▶ **What you should do**
All records below are to be set down exactly, each character intact.

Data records

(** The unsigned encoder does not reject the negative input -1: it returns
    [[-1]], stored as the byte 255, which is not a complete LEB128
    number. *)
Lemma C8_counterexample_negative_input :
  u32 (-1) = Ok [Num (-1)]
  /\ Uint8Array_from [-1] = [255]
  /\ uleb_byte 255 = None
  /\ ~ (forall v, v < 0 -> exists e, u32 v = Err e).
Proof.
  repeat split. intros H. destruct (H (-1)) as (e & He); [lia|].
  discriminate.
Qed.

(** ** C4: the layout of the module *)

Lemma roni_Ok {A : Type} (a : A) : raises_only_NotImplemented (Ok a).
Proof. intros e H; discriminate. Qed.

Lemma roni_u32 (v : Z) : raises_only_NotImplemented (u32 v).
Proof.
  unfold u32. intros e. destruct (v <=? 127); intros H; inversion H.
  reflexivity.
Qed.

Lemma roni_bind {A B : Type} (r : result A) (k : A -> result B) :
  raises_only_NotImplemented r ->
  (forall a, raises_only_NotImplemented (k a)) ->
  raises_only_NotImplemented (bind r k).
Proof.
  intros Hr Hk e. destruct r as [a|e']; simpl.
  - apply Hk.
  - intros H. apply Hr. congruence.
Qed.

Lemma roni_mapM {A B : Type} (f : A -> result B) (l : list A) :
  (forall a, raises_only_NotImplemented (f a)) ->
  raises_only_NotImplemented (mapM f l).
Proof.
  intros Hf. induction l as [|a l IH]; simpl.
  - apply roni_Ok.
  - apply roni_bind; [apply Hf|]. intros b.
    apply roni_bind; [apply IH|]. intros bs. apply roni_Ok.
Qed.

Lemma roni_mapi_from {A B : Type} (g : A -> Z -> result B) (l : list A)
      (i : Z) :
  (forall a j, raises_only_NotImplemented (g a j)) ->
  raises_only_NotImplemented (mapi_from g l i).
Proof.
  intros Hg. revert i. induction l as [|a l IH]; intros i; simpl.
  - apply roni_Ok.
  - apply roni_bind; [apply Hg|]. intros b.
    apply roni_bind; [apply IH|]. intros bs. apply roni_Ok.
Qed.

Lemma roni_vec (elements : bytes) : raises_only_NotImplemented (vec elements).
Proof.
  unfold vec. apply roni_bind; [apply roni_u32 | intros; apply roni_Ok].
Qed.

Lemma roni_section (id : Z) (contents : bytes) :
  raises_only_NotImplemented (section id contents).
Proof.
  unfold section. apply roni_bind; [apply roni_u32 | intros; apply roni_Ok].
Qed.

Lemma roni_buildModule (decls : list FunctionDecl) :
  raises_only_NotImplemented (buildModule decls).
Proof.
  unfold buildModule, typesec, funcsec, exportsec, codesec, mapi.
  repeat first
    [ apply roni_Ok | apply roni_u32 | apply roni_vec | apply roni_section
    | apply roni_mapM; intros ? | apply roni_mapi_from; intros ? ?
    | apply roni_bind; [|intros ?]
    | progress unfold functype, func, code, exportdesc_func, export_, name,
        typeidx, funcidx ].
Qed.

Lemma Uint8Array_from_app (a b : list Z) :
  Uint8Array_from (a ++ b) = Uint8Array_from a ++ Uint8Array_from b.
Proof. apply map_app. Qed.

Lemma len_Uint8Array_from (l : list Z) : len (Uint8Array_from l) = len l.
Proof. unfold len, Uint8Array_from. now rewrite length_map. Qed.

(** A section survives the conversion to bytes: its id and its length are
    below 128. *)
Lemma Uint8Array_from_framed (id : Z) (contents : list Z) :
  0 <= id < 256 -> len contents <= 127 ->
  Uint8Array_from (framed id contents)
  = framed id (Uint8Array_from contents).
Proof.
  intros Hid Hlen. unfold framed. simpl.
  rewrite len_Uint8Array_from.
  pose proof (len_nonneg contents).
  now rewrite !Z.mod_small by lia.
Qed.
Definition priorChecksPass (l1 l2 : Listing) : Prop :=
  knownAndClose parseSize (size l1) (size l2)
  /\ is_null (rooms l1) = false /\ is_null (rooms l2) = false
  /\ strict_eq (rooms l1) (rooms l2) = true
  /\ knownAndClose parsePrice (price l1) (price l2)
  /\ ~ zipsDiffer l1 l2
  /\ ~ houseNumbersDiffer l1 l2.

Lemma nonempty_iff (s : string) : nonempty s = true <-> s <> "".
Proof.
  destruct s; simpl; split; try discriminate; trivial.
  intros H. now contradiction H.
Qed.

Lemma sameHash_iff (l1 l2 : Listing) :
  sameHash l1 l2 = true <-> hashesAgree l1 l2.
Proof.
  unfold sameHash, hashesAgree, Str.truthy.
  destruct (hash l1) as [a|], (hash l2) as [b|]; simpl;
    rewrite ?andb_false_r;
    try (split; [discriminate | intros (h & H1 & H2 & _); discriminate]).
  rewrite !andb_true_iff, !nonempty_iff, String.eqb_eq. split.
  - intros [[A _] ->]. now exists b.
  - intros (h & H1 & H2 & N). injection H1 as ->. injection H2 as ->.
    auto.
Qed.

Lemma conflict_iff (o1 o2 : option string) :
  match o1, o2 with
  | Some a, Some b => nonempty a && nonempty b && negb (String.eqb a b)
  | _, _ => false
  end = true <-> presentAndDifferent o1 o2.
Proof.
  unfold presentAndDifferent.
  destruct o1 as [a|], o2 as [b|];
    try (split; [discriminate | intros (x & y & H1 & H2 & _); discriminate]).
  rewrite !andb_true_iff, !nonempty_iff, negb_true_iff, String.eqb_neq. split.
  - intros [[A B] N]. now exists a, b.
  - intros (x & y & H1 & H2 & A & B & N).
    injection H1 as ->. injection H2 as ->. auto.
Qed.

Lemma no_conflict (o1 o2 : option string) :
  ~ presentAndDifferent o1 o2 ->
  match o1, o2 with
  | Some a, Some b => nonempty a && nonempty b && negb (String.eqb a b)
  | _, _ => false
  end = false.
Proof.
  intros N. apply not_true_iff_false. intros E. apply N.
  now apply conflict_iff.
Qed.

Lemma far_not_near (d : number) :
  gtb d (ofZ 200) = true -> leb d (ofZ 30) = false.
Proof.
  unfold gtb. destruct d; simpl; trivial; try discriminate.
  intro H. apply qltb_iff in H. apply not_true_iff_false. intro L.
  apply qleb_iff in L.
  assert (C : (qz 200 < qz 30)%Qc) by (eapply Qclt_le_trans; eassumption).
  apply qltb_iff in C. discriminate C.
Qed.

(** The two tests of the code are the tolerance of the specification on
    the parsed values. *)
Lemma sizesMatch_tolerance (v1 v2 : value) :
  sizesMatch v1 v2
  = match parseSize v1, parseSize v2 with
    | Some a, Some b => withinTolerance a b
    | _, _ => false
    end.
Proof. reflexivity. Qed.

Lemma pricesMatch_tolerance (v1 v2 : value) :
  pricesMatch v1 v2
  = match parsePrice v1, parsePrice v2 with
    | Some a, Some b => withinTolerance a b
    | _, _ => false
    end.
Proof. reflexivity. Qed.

▶ **Answer space**
(** The unsigned encoder does not reject the negative input -1: it returns
    [[-1]], stored as the byte 255, which is not a complete LEB128
    number. *)
Lemma C8_counterexample_negative_input :
  u32 (-1) = Ok [Num (-1)]
  /\ Uint8Array_from [-1] = [255]
  /\ uleb_byte 255 = None
  /\ ~ (forall v, v < 0 -> exists e, u32 v = Err e).
Proof.
  repeat split. intros H. destruct (H (-1)) as (e & He); [lia|].
  discriminate.
Qed.

(** ** C4: the layout of the module *)

Lemma roni_Ok {A : Type} (a : A) : raises_only_NotImplemented (Ok a).
Proof. intros e H; discriminate. Qed.

Lemma roni_u32 (v : Z) : raises_only_NotImplemented (u32 v).
Proof.
  unfold u32. intros e. destruct (v <=? 127); intros H; inversion H.
  reflexivity.
Qed.

Lemma roni_bind {A B : Type} (r : result A) (k : A -> result B) :
  raises_only_NotImplemented r ->
  (forall a, raises_only_NotImplemented (k a)) ->
  raises_only_NotImplemented (bind r k).
Proof.
  intros Hr Hk e. destruct r as [a|e']; simpl.
  - apply Hk.
  - intros H. apply Hr. congruence.
Qed.

Lemma roni_mapM {A B : Type} (f : A -> result B) (l : list A) :
  (forall a, raises_only_NotImplemented (f a)) ->
  raises_only_NotImplemented (mapM f l).
Proof.
  intros Hf. induction l as [|a l IH]; simpl.
  - apply roni_Ok.
  - apply roni_bind; [apply Hf|]. intros b.
    apply roni_bind; [apply IH|]. intros bs. apply roni_Ok.
Qed.

Lemma roni_mapi_from {A B : Type} (g : A -> Z -> result B) (l : list A)
      (i : Z) :
  (forall a j, raises_only_NotImplemented (g a j)) ->
  raises_only_NotImplemented (mapi_from g l i).
Proof.
  intros Hg. revert i. induction l as [|a l IH]; intros i; simpl.
  - apply roni_Ok.
  - apply roni_bind; [apply Hg|]. intros b.
    apply roni_bind; [apply IH|]. intros bs. apply roni_Ok.
Qed.

Lemma roni_vec (elements : bytes) : raises_only_NotImplemented (vec elements).
Proof.
  unfold vec. apply roni_bind; [apply roni_u32 | intros; apply roni_Ok].
Qed.

Lemma roni_section (id : Z) (contents : bytes) :
  raises_only_NotImplemented (section id contents).
Proof.
  unfold section. apply roni_bind; [apply roni_u32 | intros; apply roni_Ok].
Qed.

Lemma roni_buildModule (decls : list FunctionDecl) :
  raises_only_NotImplemented (buildModule decls).
Proof.
  unfold buildModule, typesec, funcsec, exportsec, codesec, mapi.
  repeat first
    [ apply roni_Ok | apply roni_u32 | apply roni_vec | apply roni_section
    | apply roni_mapM; intros ? | apply roni_mapi_from; intros ? ?
    | apply roni_bind; [|intros ?]
    | progress unfold functype, func, code, exportdesc_func, export_, name,
        typeidx, funcidx ].
Qed.

Lemma Uint8Array_from_app (a b : list Z) :
  Uint8Array_from (a ++ b) = Uint8Array_from a ++ Uint8Array_from b.
Proof. apply map_app. Qed.

Lemma len_Uint8Array_from (l : list Z) : len (Uint8Array_from l) = len l.
Proof. unfold len, Uint8Array_from. now rewrite length_map. Qed.

(** A section survives the conversion to bytes: its id and its length are
    below 128. *)
Lemma Uint8Array_from_framed (id : Z) (contents : list Z) :
  0 <= id < 256 -> len contents <= 127 ->
  Uint8Array_from (framed id contents)
  = framed id (Uint8Array_from contents).
Proof.
  intros Hid Hlen. unfold framed. simpl.
  rewrite len_Uint8Array_from.
  pose proof (len_nonneg contents).
  now rewrite !Z.mod_small by lia.
Qed.
Definition priorChecksPass (l1 l2 : Listing) : Prop :=
  knownAndClose parseSize (size l1) (size l2)
  /\ is_null (rooms l1) = false /\ is_null (rooms l2) = false
  /\ strict_eq (rooms l1) (rooms l2) = true
  /\ knownAndClose parsePrice (price l1) (price l2)
  /\ ~ zipsDiffer l1 l2
  /\ ~ houseNumbersDiffer l1 l2.

Lemma nonempty_iff (s : string) : nonempty s = true <-> s <> "".
Proof.
  destruct s; simpl; split; try discriminate; trivial.
  intros H. now contradiction H.
Qed.

Lemma sameHash_iff (l1 l2 : Listing) :
  sameHash l1 l2 = true <-> hashesAgree l1 l2.
Proof.
  unfold sameHash, hashesAgree, Str.truthy.
  destruct (hash l1) as [a|], (hash l2) as [b|]; simpl;
    rewrite ?andb_false_r;
    try (split; [discriminate | intros (h & H1 & H2 & _); discriminate]).
  rewrite !andb_true_iff, !nonempty_iff, String.eqb_eq. split.
  - intros [[A _] ->]. now exists b.
  - intros (h & H1 & H2 & N). injection H1 as ->. injection H2 as ->.
    auto.
Qed.

Lemma conflict_iff (o1 o2 : option string) :
  match o1, o2 with
  | Some a, Some b => nonempty a && nonempty b && negb (String.eqb a b)
  | _, _ => false
  end = true <-> presentAndDifferent o1 o2.
Proof.
  unfold presentAndDifferent.
  destruct o1 as [a|], o2 as [b|];
    try (split; [discriminate | intros (x & y & H1 & H2 & _); discriminate]).
  rewrite !andb_true_iff, !nonempty_iff, negb_true_iff, String.eqb_neq. split.
  - intros [[A B] N]. now exists a, b.
  - intros (x & y & H1 & H2 & A & B & N).
    injection H1 as ->. injection H2 as ->. auto.
Qed.

Lemma no_conflict (o1 o2 : option string) :
  ~ presentAndDifferent o1 o2 ->
  match o1, o2 with
  | Some a, Some b => nonempty a && nonempty b && negb (String.eqb a b)
  | _, _ => false
  end = false.
Proof.
  intros N. apply not_true_iff_false. intros E. apply N.
  now apply conflict_iff.
Qed.

Lemma far_not_near (d : number) :
  gtb d (ofZ 200) = true -> leb d (ofZ 30) = false.
Proof.
  unfold gtb. destruct d; simpl; trivial; try discriminate.
  intro H. apply qltb_iff in H. apply not_true_iff_false. intro L.
  apply qleb_iff in L.
  assert (C : (qz 200 < qz 30)%Qc) by (eapply Qclt_le_trans; eassumption).
  apply qltb_iff in C. discriminate C.
Qed.

(** The two tests of the code are the tolerance of the specification on
    the parsed values. *)
Lemma sizesMatch_tolerance (v1 v2 : value) :
  sizesMatch v1 v2
  = match parseSize v1, parseSize v2 with
    | Some a, Some b => withinTolerance a b
    | _, _ => false
    end.
Proof. reflexivity. Qed.

Lemma pricesMatch_tolerance (v1 v2 : value) :
  pricesMatch v1 v2
  = match parsePrice v1, parsePrice v2 with
    | Some a, Some b => withinTolerance a b
    | _, _ => false
    end.
Proof. reflexivity. Qed.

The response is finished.